Click here to see the rest of this review
Cordingly contrasts the myths of pirate existence with the reality, although details on the lives of pirates are scarce. Pirates did not keep detailed ship's logbooks, and were generally uneducated former merchant of naval sailors. Walking the plank, for example, was not a common pirate punishment. More prevalent was stranding on an isolated, uninhabited island. Pirate careers were short, usually two to three years, involving sudden bursts of violence against other vessels and port towns, and in their anarchical relations with one another. Captains and crews of attached ships were tortured into surrendering the goods they carried, and the skilled laborers among them, carpenters and coopers (barrel makers) were forced into service on the pirate ships. The exploits of better known individual pirate captains such as Captain Kidd, Bartholomew Roberts (Black Bart), and Captain Edward Teach (Blackbeard) are recounted.

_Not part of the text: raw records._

(** The [drop] listener of the column [targetColumnId], given the text of
    the drag's data transfer. The element keeps its place when it is
    dropped on the column it is in, and becomes the last child of the
    target's container otherwise. The safety check of the listener only
    tests that an element was found, not that it is a task: handed an
    element of the page, the listener goes on to append that element to
    the container (which throws when the element contains the
    container), to style the first task text inside it and to fire the
    confetti by the element's own [dataset.lastColumn]. The model stops
    there, as for [deleteTask]. *)
Definition drop (w : world) (targetColumnId : column) (taskId : jsstring) : world :=
  match getElementById w taskId with
  | None => emit w (Console (DropNotFound taskId))
  | Some PageNode => emit w (PageElementHandled taskId)
  | Some (TaskNode f) =>
      let taskElement := element f in
      let newlyDone :=
        match lastColumn taskElement with
        | Some done => false
        | _ => true
        end in
      let styled := set_done taskElement (column_eqb targetColumnId done) in
      let updated := set_lastColumn styled targetColumnId in
      let w1 :=
        if column_eqb (in_column f) targetColumnId
        then set_children w (in_column f) (before f ++ updated :: after f)
        else appendChild (set_children w (in_column f) (before f ++ after f))
                         targetColumnId updated in
      let w2 := emit w1 (Flash targetColumnId) in
      let w3 :=
        if column_eqb targetColumnId done && newlyDone
        then emit w2 Confetti else w2 in
      saveTasksToLocalStorage w3
  end.

(** How the body of a [try] ended. *)
Inductive completion :=
| Normal (w : world)
| Thrown (w : world).

(** The callback of [tasks.forEach] in [loadTasksFromLocalStorage].
    Reading [task.id] off [null] throws a TypeError. *)
Definition load_task (w : world) (t : json) : completion :=
  if is_null t then Thrown w
  else
    match as_string (prop t (lit "id")), as_string (prop t (lit "text")),
          as_string (prop t (lit "status")) with
    | Some _, Some _, Some status =>
        match createTaskElement t with
        | None => Normal w
        | Some taskElement =>
            match taskContainers status with
            | Some c =>
                Normal (appendChild w c
                          (set_done (set_lastColumn taskElement c)
                                    (eqb status (lit "done"))))
            | None =>
                Normal (appendChild
                          (emit w (Console (ContainerNotFound status)))
                          todo (set_lastColumn taskElement todo))
            end
        end
    | _, _, _ => Normal (emit w (Console (InvalidTaskSkipped t)))
    end.

(** [tasks.forEach(..)]: an exception ends the loop, and what was done
    before it stays done. *)
Fixpoint load_tasks (w : world) (tasks : list json) : completion :=
  match tasks with
  | [] => Normal w
  | t :: rest =>
      match load_task w t with
      | Normal w' => load_tasks w' rest
      | Thrown w' => Thrown w'
      end
  end.

(** [localStorage.removeItem('kanbanTasks')] *)
Definition removeItem (w : world) : world := set_storage w None.

(** [loadTasksFromLocalStorage] *)
Definition loadTasksFromLocalStorage (w : world) : world :=
  match kanbanTasks w with
  | Some storedTasks =>
      if truthy storedTasks then
        let attempt :=
          match JSON_parse storedTasks with
          | None => Thrown w
          | Some (JArray tasks) => load_tasks w tasks
          | Some _ => Normal (removeItem (emit w (Console NotAnArray)))
          end in
        match attempt with
        | Normal w' => w'
        | Thrown w' => removeItem (emit w' (Console FailedToParse))
        end
      else w
  | None => w
  end.

(** Modelled from the spec: the HTML page is not among the sources. As
    it is parsed, before any script has run, its three task containers
    are empty: every task is created by [addTask] or by the load. *)
Definition page (slot : option stored) : world :=
  {| todoTasks := []; inprogressTasks := []; doneTasks := [];
     kanbanTasks := slot; trace := [] |}.

(** [initKanban] on the fresh page: it registers the listeners and loads
    the stored tasks. *)
Definition initKanban (slot : option stored) : world :=
  loadTasksFromLocalStorage (page slot).

(** The states of the page the model follows: after [initKanban],
    whatever the slot held, and after each run of a listener that was
    not handed the id of an element of the page itself. The text of
    every drop, every id passed to [deleteTask] and the id of every task
    whose delete button is clicked are outside [page_ids]. A task may
    carry such an id, since the load accepts any string, as long as it
    is neither dragged nor deleted. *)
Inductive task_run : world -> Prop :=
| run_init slot : task_run (initKanban slot)
| run_addTask w value now random :
    task_run w -> task_run (addTask w value now random)
| run_drop w c taskId :
    task_run w -> is_page_id taskId = false -> task_run (drop w c taskId)
| run_deleteTask w taskId :
    task_run w -> is_page_id taskId = false -> task_run (deleteTask w taskId)
| run_deleteBtn w c n :
    task_run w ->
    (forall el, nth_error (children w c) n = Some el -> is_page_id (el_id el) = false) ->
    task_run (deleteBtn_onclick w c n).

(** *** The board, read off the document *)

(** The script has no model of the board apart from the document. A
    task of the spec's Board is a task element seen with the column whose
    container holds it. *)
Record Task := {
  id : jsstring;
  text : jsstring;
  col : column }.

Definition task_of (c : column) (el : taskElement) : Task :=
  {| id := el_id el; text := textContent el; col := c |}.

(** The spec's query [listByColumn], answered from the document as
    [saveTasksToLocalStorage] reads it: the tasks of the column's
    container, in the order of its children. *)
Definition listByColumn (w : world) (c : column) : list Task :=
  map (task_of c) (children w c).

Definition board (w : world) : list Task :=
  flat_map (listByColumn w) columns.

Definition task_ids (w : world) : list jsstring := map id (board w).

(** The element as the drop listener leaves it. *)
Definition dropped (el : taskElement) (target : column) : taskElement :=
  set_lastColumn (set_done el (column_eqb target done)) target.

(** Whether the drop listener calls [triggerConfetti] for this element. *)
Definition newly_done (el : taskElement) (target : column) : bool :=
  column_eqb target done &&
  match lastColumn el with
  | Some done => false
  | _ => true
  end.

(** The task elements of the page in document order. *)
Definition elements (w : world) : list taskElement :=
  todoTasks w ++ inprogressTasks w ++ doneTasks w.

(** How many elements of a column carry the id [i]. *)
Definition count_in (w : world) (c : column) (i : jsstring) : nat :=
  count_occ JS.eq_dec (map el_id (children w c)) i.

(** The column of the task [getElementById] finds. *)
Definition column_of (w : world) (i : jsstring) : option column :=
  match getElementById w i with
  | Some (TaskNode f) => Some (in_column f)
  | _ => None
  end.

(** The columns that come before [c] in the document. *)
Definition columns_before (c : column) : list column :=
  match c with
  | todo => []
  | inprogress => [todo]
  | done => [todo; inprogress]
  end.

(** The events a listener added, given the worlds before and after. *)
Definition fired (w w' : world) : list event :=
  skipn (List.length (trace w)) (trace w').

Definition is_Saved (e : event) : bool :=
  match e with Saved _ => true | _ => false end.

Definition is_Confetti (e : event) : bool :=
  match e with Confetti => true | _ => false end.

(** What the script keeps on each task element agrees with where the
    element is: [dataset.lastColumn] names its column, and its text is
    styled as done in the [done] column only. *)
Definition consistent (w : world) : Prop :=
  forall c el, In el (children w c) ->
    lastColumn el = Some c /\ task_text_done el = column_eqb c done.

(** *** What a stored array turns into *)

(** The record a stored value is read as: its [id], [text] and [status]
    when all three are strings. *)
Definition record_of (t : json) : option task :=
  match as_string (prop t (lit "id")), as_string (prop t (lit "text")),
        as_string (prop t (lit "status")) with
  | Some i, Some x, Some s =>
      Some {| task_id := i; task_text := x; task_status := s |}
  | _, _, _ => None
  end.

(** The column a record lands in. *)
Definition destination (status : jsstring) : column :=
  match taskContainers status with
  | Some c => c
  | None => todo
  end.

(** The values the loop gets to: those before the first [null]. *)
Fixpoint upto_null (tasks : list json) : list json :=
  match tasks with
  | [] => []
  | t :: rest => if is_null t then [] else t :: upto_null rest
  end.

Fixpoint records (tasks : list json) : list task :=
  match tasks with
  | [] => []
  | t :: rest =>
      match record_of t with
      | Some r => r :: records rest
      | None => records rest
      end
  end.

(** The records of a slot that become tasks. *)
Definition accepted (slot : option stored) : list task :=
  match slot with
  | Some (Parses (JArray tasks)) => records (upto_null tasks)
  | _ => []
  end.

Definition lands_in (c : column) (r : task) : bool :=
  column_eqb (destination (task_status r)) c.

(** The warning a stored value draws, if any. *)
Definition warning_for (t : json) : list event :=
  match record_of t with
  | None => [Console (InvalidTaskSkipped t)]
  | Some r =>
      match taskContainers (task_status r) with
      | Some _ => []
      | None => [Console (ContainerNotFound (task_status r))]
      end
  end.

(** The element a record turns into. *)
Definition loaded_element (r : task) : taskElement :=
  {| el_id := task_id r; textContent := task_text r;
     task_text_done := column_eqb (destination (task_status r)) done;
     lastColumn := Some (destination (task_status r)) |}.

(** The world a completion leaves behind. *)
Definition world_of (k : completion) : world :=
  match k with Normal w => w | Thrown w => w end.

(** The runs of the page on which ids stay apart: the slot's accepted
    records have distinct ids, and each id [generateId] hands out is not
    on the board at that time. *)
Inductive distinct_run : world -> Prop :=
| distinct_init slot :
    NoDup (map task_id (accepted slot)) -> distinct_run (initKanban slot)
| distinct_addTask w value now random :
    distinct_run w -> ~ In (generateId now random) (task_ids w) ->
    distinct_run (addTask w value now random)
| distinct_drop w c taskId :
    distinct_run w -> distinct_run (drop w c taskId)
| distinct_deleteTask w taskId :
    distinct_run w -> distinct_run (deleteTask w taskId)
| distinct_deleteBtn w c n :
    distinct_run w -> distinct_run (deleteBtn_onclick w c n).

Appendices include a list of pirate attacks where the pirate captain, size of crew and armament were reported, trials and executions of pirates with notation of which bodies hung in chains, and the size of Royal naval vessels policing the waters frequented by pirates. History and maritime history buffs will enjoy details describing the men who became pirates, the size of their ships and how they obtained and maintained their vessels. Revealing and surprising details of pirate life – most did not score large ‘plunder'; many robbed other ships of ordinary supplies, cordage, sails – as well as descriptions of pirate attacks, tortures and battles with the Royal Navy.